(Saved data entries)
(** Every outcome of [allocate] on a well-formed pool. *)
Lemma allocate_wf p fl : pool_wf p fl ->
  let '(h, p') := allocate p in
  if h =? kNullHandle then p' = p /\ size_ p = N
  else 0 <= h < N /\ is_live p h = false /\ size_ p < N /\
    (exists fl', pool_wf p' fl' /\ h ∉ fl') /\ slots_ p' = slots_ p /\
    forall k, 0 <= k -> is_live p' k = is_live p k || (h =? k).
Proof.
  intros Hwf. pose proof Hwf as [Hu Hch Hnd Hfr Hws Hlv Hsz]. unfold allocate.
  destruct fl as [|x fl]; cbn [free_chain] in Hch.
  - rewrite Hch. rewrite Z.eqb_refl. simpl. destruct (Z.ltb_spec (unused_ p) N) as [Hlt|Hge].
    + replace (unused_ p =? kNullHandle) with false by lia.
      set (p1 := p <| unused_ := unused_ p + 1 |>).
      assert (Htest : forall k, 0 <= k -> Z.testbit (live_word (mark_live p1 (unused_ p)) (k / 64))
        (k mod 64) = Z.testbit (live_word p (k / 64)) (k mod 64) || (unused_ p =? k)).
      { intros k Hk. by rewrite mark_live_test by lia. }
      split; [lia|]. split.
      { destruct (is_live p (unused_ p)) eqn:E; [|done].
        apply (wf_is_live p [] _ Hwf) in E; [|lia]. lia. }
      split; [simpl in Hsz; lia|]. split; [|split; [done|]].
      * exists []. split; [|set_solver]. split; simpl; try done; try lia.
        -- set_solver.
        -- intros w. by apply mark_live_word.
        -- intros k Hk. rewrite Htest by done. specialize (Hlv k Hk).
           rewrite orb_true_iff, Hlv, Z.eqb_eq. split; [|intros [? _]; destruct (Z.eq_dec (unused_ p) k)].
           ++ intros [[? ?] | ->]; split; (lia || set_solver).
           ++ by right.
           ++ left. split; [lia | set_solver].
        -- simpl in Hsz. lia.
      * intros k Hk. rewrite !is_live_test, Htest by done.
        destruct (Z.ltb_spec k N); simpl; [done|]. symmetry. lia.
    + rewrite Z.eqb_refl. split; [done|]. simpl in Hsz. lia.
  - destruct Hch as [Hh (n & Hn & Hch)]. pose proof (Hfr x ltac:(set_solver)) as Hx.
    rewrite Hh. replace (x =? kNullHandle) with false by lia. simpl.
    apply NoDup_cons in Hnd as [Hnx Hnd].
    assert (Hnf : next_free p x = n) by (unfold next_free; by rewrite Hn). rewrite Hnf.
    replace (x =? kNullHandle) with false by lia.
    set (p1 := p <| free_head_ := n |>).
    assert (Htest : forall k, 0 <= k -> Z.testbit (live_word (mark_live p1 x) (k / 64))
      (k mod 64) = Z.testbit (live_word p (k / 64)) (k mod 64) || (x =? k)).
    { intros k Hk. by rewrite mark_live_test by lia. }
    split; [lia|]. split.
    { destruct (is_live p x) eqn:E; [|done].
      apply (wf_is_live p (x :: fl) _ Hwf) in E; [|lia]. set_solver. }
    split; [simpl in Hsz; lia|]. split; [|split; [done|]].
    + exists fl. split; [|done]. split; simpl; try done; try lia.
      * intros y Hy. apply Hfr. set_solver.
      * intros w. by apply mark_live_word.
      * intros k Hk. rewrite Htest by done. specialize (Hlv k Hk).
        rewrite orb_true_iff, Hlv, Z.eqb_eq. split; [|intros [? ?]; destruct (Z.eq_dec x k)].
        -- intros [[? ?] | <-]; split; (lia || set_solver).
        -- by right.
        -- left. split; [lia|]. set_solver.
      * simpl in Hsz. lia.
    + intros k Hk. rewrite !is_live_test, Htest by done.
      destruct (Z.ltb_spec k N); simpl; [done|]. symmetry. lia.
Qed.

Lemma set_wf p fl h x : pool_wf p fl -> h ∉ fl -> pool_wf (set p h x) fl.
Proof.
  intros [Hu Hch Hnd Hfr Hws Hlv Hsz] Hh. split; simpl; try done.
  by apply free_chain_insert.
Qed.

Lemma free_wf p fl h : pool_wf p fl -> 0 <= h -> is_live p h = true -> pool_wf (free p h) (h :: fl).
Proof.
  intros Hwf Hh Hl. apply (wf_is_live p fl h Hwf Hh) in Hl as [Hlt Hni].
  pose proof Hwf as [Hu Hch Hnd Hfr Hws Hlv Hsz]. split; simpl; try done.
  - split; [done|]. exists (free_head_ p). rewrite lookup_insert_eq. split; [done|].
    by apply free_chain_insert.
  - by constructor.
  - intros y [-> | Hy]%elem_of_cons; [lia|]. by apply Hfr.
  - intros w. unfold live_word. simpl. destruct (Z.eq_dec w (h / 64)) as [-> | Hne].
    + rewrite lookup_insert_eq. simpl. apply clear_bit_word, Hws.
    + rewrite lookup_insert_ne by done. apply Hws.
  - intros k Hk. rewrite free_test by done. rewrite andb_true_iff, (Hlv k Hk). set_solver by lia.
  - simpl length. lia.
Qed.

(** ** The live objects *)

Definition pool_abs (p : Pool T) : gmap Z T :=
  map_imap (fun h s => if is_live p h then match s with Obj x => Some x | _ => None end else None)
    (slots_ p).

Lemma abs_lookup p h : pool_abs p !! h = if is_live p h then get p h else None.
Proof.
  unfold pool_abs, get. rewrite map_lookup_imap. destruct (slots_ p !! h) as [[]|]; simpl;
    by destruct (is_live p h).
Qed.

Lemma abs_set p h x : is_live p h = true -> pool_abs (set p h x) = <[h := x]> (pool_abs p).
Proof.
  intros Hl. apply map_eq. intros k. rewrite abs_lookup.
  change (is_live (set p h x) k) with (is_live p k). unfold get. simpl.
  destruct (Z.eq_dec h k) as [<- | Hne].
  - rewrite Hl, !lookup_insert_eq. done.
  - rewrite !lookup_insert_ne by done. by rewrite abs_lookup.
Qed.

Lemma abs_free p h : 0 <= h -> (forall k, is_Some (slots_ p !! k) -> 0 <= k) ->
  pool_abs (free p h) = delete h (pool_abs p).
Proof.
  intros Hh Hpos. apply map_eq. intros k. rewrite abs_lookup. unfold get. simpl.
  destruct (Z.eq_dec h k) as [<- | Hne].
  - rewrite lookup_delete_eq, lookup_insert_eq. zcase; done.
  - rewrite lookup_delete_ne, lookup_insert_ne by done. rewrite abs_lookup. unfold get.
    destruct (slots_ p !! k) as [s|] eqn:Es; [|zcase; done].
    assert (0 <= k) by (apply Hpos; by eexists).
    rewrite !is_live_test, free_test by done.
    replace (h =? k) with false by lia. by rewrite andb_true_r.
Qed.
(** The eviction of the oldest key. *)
Lemma evict_rep m k v l : recent_rep m ((k, v) :: l) ->
  let m1 := unindex m (hash (key_at m (Z.land (head_ m) (N - 1)))) (Z.land (head_ m) (N - 1)) in
  recent_rep (mkRecent (index_ m1) (keys_ m1) (values_ m1) (u64 (head_ m1 + 1)) (tail_ m1)) l.
Proof.
  intros Hrep. pose proof Hrep as [Hk Hv Hnd Ht Hw].
  assert (Ep : Z.land (head_ m) (N - 1) = pos_of m 0).
  { unfold pos_of, N. rewrite land_mask by lia. f_equal. lia. }
  rewrite Ep, (key_at_pos m _ 0 k Hrep eq_refl).
  destruct (index_room m _ Hrep) as (e & He & Hem).
  set (t := slot_word (hash k) (pos_of m 0)).
  destruct (word_fields k (pos_of m 0)) as (_ & Hl & Hh); [pose proof (pos_range m 0); lia|]. fold t in Hl, Hh.
  destruct (OpenHash.probe_home kSlotBits Hb word_home word_home_ok _ t e Ht He Hem)
    as (hole & r & Hpr & Hho & Hres). rewrite Hh in Hpr. change (OpenHash.fuelN kSlotBits) with fuelS in Hpr.
  destruct r as [[]|].
  2: { destruct Hres as (_ & Hno & _). exfalso.
       destruct (proj2 (Hw t)) as [x Hx]; [by exists O, k|]. by apply Hno in Hx. }
  assert (Hscan : scan_pos fuelS m (pos_of m 0) (home (hash k)) = Some hole).
  { apply (scan_probe m _ t) with (u := tt); [|by apply pos_range|done].
    intros x w Hx. by apply (word_of_pos m _ x w 0 k Hrep Hx). }
  destruct (OpenHash.shift_back_spec kSlotBits Hb word_home word_home_ok fuelS (index_ m) hole hole e)
    as (ix & h' & Eq & Ht' & Hent & _); [|done|done| |].
  { apply OpenHash.hole_start; [done | by eexists]. }
  { unfold fuelS. change kSlots with (OpenHash.N kSlotBits). pose proof (OpenHash.N_ge kSlotBits Hb). OpenHash.cyc. }
  unfold unindex. rewrite Hscan, Eq. cbn zeta. split; simpl.
  - apply (Ring.rep_drop_oldest p Hr _ k l.*1 Hk).
  - apply (Ring.rep_drop_oldest p Hr _ v l.*2 Hv).
  - by inversion Hnd.
  - done.
  - intros w. rewrite Hent. unfold OpenHash.ent.
    assert (Hpos : forall i, pos_of (mkRecent (delete h' ix) (keys_ m) (values_ m) (u64 (head_ m + 1)) (tail_ m)) i
                     = pos_of m (S i)).
    { intros i. unfold pos_of. simpl. unfold N. rewrite (Ring.u64_add_cap p Hr). f_equal. lia. }
    setoid_rewrite Hpos. split.
    + intros (x & Hne & Hx). destruct (proj1 (Hw w) (ex_intro _ x Hx)) as ([|i] & k' & Hi & ->).
      * simpl in Hi. simplify_eq. destruct Hne. by eapply (OpenHash.t_uniq _ _ _ Ht).
      * by exists i, k'.
    + intros (i & k' & Hi & ->). destruct (proj2 (Hw (slot_word (hash k') (pos_of m (S i))))) as [x Hx].
      { by exists (S i), k'. }
      exists x. split; [|done]. intros ->. rewrite Hres in Hx. injection Hx as Hx.
      assert (E : low32 (slot_word (hash k') (pos_of m (S i))) = pos_of m 0 + 1) by (rewrite <- Hx; done).
      destruct (word_fields k' (pos_of m (S i))) as (_ & Hl' & _); [pose proof (pos_range m (S i)); lia|].
      assert (E' : pos_of m 0 = pos_of m (S i)) by lia.
      by apply (pos_inj m _ 0 (S i) k k' Hrep) in E'.
Qed.

(** Appending a new key to a map with room. *)
Lemma append_rep m l k v : recent_rep m l -> k ∉ l.*1 -> Z.of_nat (length l) < N ->
  let pos := Z.land (tail_ m) (N - 1) in
  exists i, first_empty fuelS (index_ m) (home (hash k)) = Some i /\
  recent_rep (mkRecent (<[i := (slot_word (hash k) pos, tt)]> (index_ m)) (<[pos := k]> (keys_ m))
    (<[pos := v]> (values_ m)) (head_ m) (u64 (tail_ m + 1))) (l ++ [(k, v)]).
Proof.
  intros Hrep Hni Hroom pos. pose proof Hrep as [Hk Hv Hnd Ht Hw].
  destruct (index_room m _ Hrep) as (e & He & Hem). pose proof N_bounds.
  assert (Ep : pos = pos_of m (length l)).
  { unfold pos, pos_of, N. rewrite land_mask by lia. destruct Hk as (_ & Htl & _). simpl in Htl.
    rewrite Htl, u64_mod_pow by lia. by rewrite length_fmap. }
  set (t := slot_word (hash k) pos).
  destruct (word_fields k pos) as (_ & Hl & Hh); [rewrite Ep; pose proof (pos_range m (length l)); lia|].
  fold t in Hl, Hh.
  assert (Hnew : forall x u, index_ m !! x <> Some (t, u)).
  { intros x [] Hx. destruct (proj1 (Hw t) (ex_intro _ x Hx)) as (j & k' & Hj & E).
    destruct (word_fields k' (pos_of m j)) as (_ & Hl' & _); [pose proof (pos_range m j); lia|].
    rewrite E, Hl', Ep in Hl. apply lookup_lt_Some in Hj. rewrite length_fmap in Hj.
    apply (Ring.slot_ne p Hr (head_ m) (Z.of_nat j) (Z.of_nat (length l))).
    all: unfold pos_of, N in *; unfold Ring.cap; lia. }
  destruct (OpenHash.probe_home kSlotBits Hb word_home word_home_ok _ t e Ht He Hem)
    as (i & r & Hpr & Hio & Hres). rewrite Hh in Hpr. change (OpenHash.fuelN kSlotBits) with fuelS in Hpr.
  destruct r as [u|]; [by apply Hnew in Hres|]. destruct Hres as (Hie & _ & Hpath).
  exists i. split; [by rewrite (first_empty_probe _ t Hnew), Hpr|].
  assert (Eslot : Ring.slot p (tail_ m) = pos) by done.
  split; cbn [index_ keys_ values_ head_ tail_]; rewrite ?fmap_app.
  - pose proof (Ring.rep_push_room p Hr _ _ k Hk) as H1. rewrite length_fmap in H1. by apply H1.
  - pose proof (Ring.rep_push_room p Hr _ _ v Hv) as H1. rewrite length_fmap in H1. by apply H1.
  - apply NoDup_app. split; [done|]. split; [|apply NoDup_singleton]. set_solver.
  - by apply (OpenHash.insert_ok kSlotBits).
  - intros w. split.
    + intros [x Hx]. destruct (Z.eq_dec i x) as [<- | Hne].
      * rewrite lookup_insert_eq in Hx. injection Hx as <-. exists (length l), k.
        split; [|unfold t; by rewrite Ep]. rewrite lookup_app_r by (by rewrite length_fmap).
        by rewrite length_fmap, Nat.sub_diag.
      * rewrite lookup_insert_ne in Hx by done.
        destruct (proj1 (Hw w) (ex_intro _ x Hx)) as (j & k' & Hj & ->). exists j, k'.
        split; [by apply lookup_app_l_Some | done].
    + intros (j & k' & Hj & ->). apply lookup_app_Some in Hj as [Hj | [Hge Hj]].
      * destruct (proj2 (Hw (slot_word (hash k') (pos_of m j)))) as [x Hx]; [by exists j, k'|].
        exists x. rewrite lookup_insert_ne; [done|]. congruence.
      * apply list_lookup_singleton_Some in Hj as [Hj <-]. rewrite length_fmap in *.
        assert (j = length l) as -> by lia. exists i. rewrite lookup_insert_eq. unfold t. by rewrite Ep.
Qed.

(** ** Refinement *)

(** The specification: at most [N] entries, oldest first; a new key drops the oldest one. *)
Definition spec_assign (l : list (Z * V)) (k : Z) (v : V) : bool * list (Z * V) :=
  if bool_decide (k ∈ l.*1) then (false, (fun e => if fst e =? k then (k, v) else e) <$> l)
  else (true, (if Z.of_nat (length l) =? N then tail l else l) ++ [(k, v)]).

Lemma overwrite_map l k (v : V) i : NoDup l.*1 -> l.*1 !! i = Some k ->
  (fun e => if fst e =? k then (k, v) else e) <$> l = <[i := (k, v)]> l.
Proof.
  intros Hnd Hi. apply list_eq. intros j. rewrite list_lookup_fmap.
  destruct (Nat.eq_dec i j) as [<- | Hne].
  - rewrite list_lookup_fmap in Hi. destruct (l !! i) as [[k' w]|] eqn:E; [|done]. simpl in *. simplify_eq.
    rewrite Z.eqb_refl, list_lookup_insert_eq; [done|]. by apply lookup_lt_Some in E.
  - rewrite list_lookup_insert_ne by done. destruct (l !! j) as [[k' w]|] eqn:E; [|done]. simpl.
    destruct (Z.eqb_spec k' k) as [-> |]; [|done]. destruct Hne.
    apply (NoDup_lookup _ _ _ _ Hnd Hi). by rewrite list_lookup_fmap, E.
Qed.

Lemma assign_rep m l k v : recent_rep m l ->
  fst (assign m k v) = fst (spec_assign l k v) /\ recent_rep (snd (assign m k v)) (snd (spec_assign l k v)).
Proof.
  intros Hrep. unfold assign, spec_assign. pose proof (rr_nodup m l Hrep) as Hnd.
  destruct (find_pos_spec m l k Hrep) as [(i & Hi & ->) | [Hni ->]].
  - rewrite bool_decide_true by by apply (list_elem_of_lookup_2 _ i). split; [done|].
    cbn [snd]. rewrite (overwrite_map l k v i) by done. by apply overwrite_rep.
  - rewrite bool_decide_false by done. pose proof N_bounds.
    assert (Hlen : u64 (tail_ m - head_ m) = Z.of_nat (length l)).
    { pose proof (Ring.size_rep p Hr _ _ (rr_keys m l Hrep)) as Hs. by rewrite length_fmap in Hs. }
    pose proof (rr_keys m l Hrep) as (_ & _ & Hc & _). unfold Ring.cap in Hc. fold N in Hc.
    rewrite length_fmap in Hc. rewrite Hlen. destruct (Z.eqb_spec (Z.of_nat (length l)) N) as [Ef|Ef].
    + destruct l as [|[k0 v0] l]; [simpl in Ef; lia|]. pose proof (evict_rep m k0 v0 l Hrep) as Hev.
      cbn zeta in Hev. set (m1 := mkRecent _ _ _ _ _) in Hev |- *. cbn [tail fst snd].
      destruct (append_rep m1 l k v Hev) as (i & -> & Ha); [set_solver | simpl in Ef; lia|]. done.
    + destruct (append_rep m l k v Hrep Hni ltac:(lia)) as (i & -> & Ha). done.
Qed.

Lemma rep_new : recent_rep new_recent [].
Proof.
  split; simpl; try apply Ring.rep_empty; try lia.
  - constructor.
  - split; intros *; rewrite ?lookup_empty; try done.
  - intros w. split; [intros [x Hx]; by rewrite lookup_empty in Hx | by intros (? & ? & ? & _)].
Qed.

Fixpoint run_assign (l : list (Z * V)) (m : RecentMap V) : list bool * RecentMap V :=
  match l with
  | [] => ([], m)
  | (k, v) :: l => let '(b, m1) := assign m k v in let '(bs, m2) := run_assign l m1 in (b :: bs, m2)
  end.
Fixpoint run_spec (l : list (Z * V)) (g : list (Z * V)) : list bool * list (Z * V) :=
  match l with
  | [] => ([], g)
  | (k, v) :: l => let '(b, g1) := spec_assign g k v in let '(bs, g2) := run_spec l g1 in (b :: bs, g2)
  end.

=== PROBLEM TO WORK ON ===
Reproduce, character for character, only the lines of the preceding data that start at the line with "split; cbn [index_" and end at the line with "Definition spec_assign (l", both included.

=== RESULT ===
  split; cbn [index_ keys_ values_ head_ tail_]; rewrite ?fmap_app.
  - pose proof (Ring.rep_push_room p Hr _ _ k Hk) as H1. rewrite length_fmap in H1. by apply H1.
  - pose proof (Ring.rep_push_room p Hr _ _ v Hv) as H1. rewrite length_fmap in H1. by apply H1.
  - apply NoDup_app. split; [done|]. split; [|apply NoDup_singleton]. set_solver.
  - by apply (OpenHash.insert_ok kSlotBits).
  - intros w. split.
    + intros [x Hx]. destruct (Z.eq_dec i x) as [<- | Hne].
      * rewrite lookup_insert_eq in Hx. injection Hx as <-. exists (length l), k.
        split; [|unfold t; by rewrite Ep]. rewrite lookup_app_r by (by rewrite length_fmap).
        by rewrite length_fmap, Nat.sub_diag.
      * rewrite lookup_insert_ne in Hx by done.
        destruct (proj1 (Hw w) (ex_intro _ x Hx)) as (j & k' & Hj & ->). exists j, k'.
        split; [by apply lookup_app_l_Some | done].
    + intros (j & k' & Hj & ->). apply lookup_app_Some in Hj as [Hj | [Hge Hj]].
      * destruct (proj2 (Hw (slot_word (hash k') (pos_of m j)))) as [x Hx]; [by exists j, k'|].
        exists x. rewrite lookup_insert_ne; [done|]. congruence.
      * apply list_lookup_singleton_Some in Hj as [Hj <-]. rewrite length_fmap in *.
        assert (j = length l) as -> by lia. exists i. rewrite lookup_insert_eq. unfold t. by rewrite Ep.
Qed.

(** ** Refinement *)

(** The specification: at most [N] entries, oldest first; a new key drops the oldest one. *)
Definition spec_assign (l : list (Z * V)) (k : Z) (v : V) : bool * list (Z * V) :=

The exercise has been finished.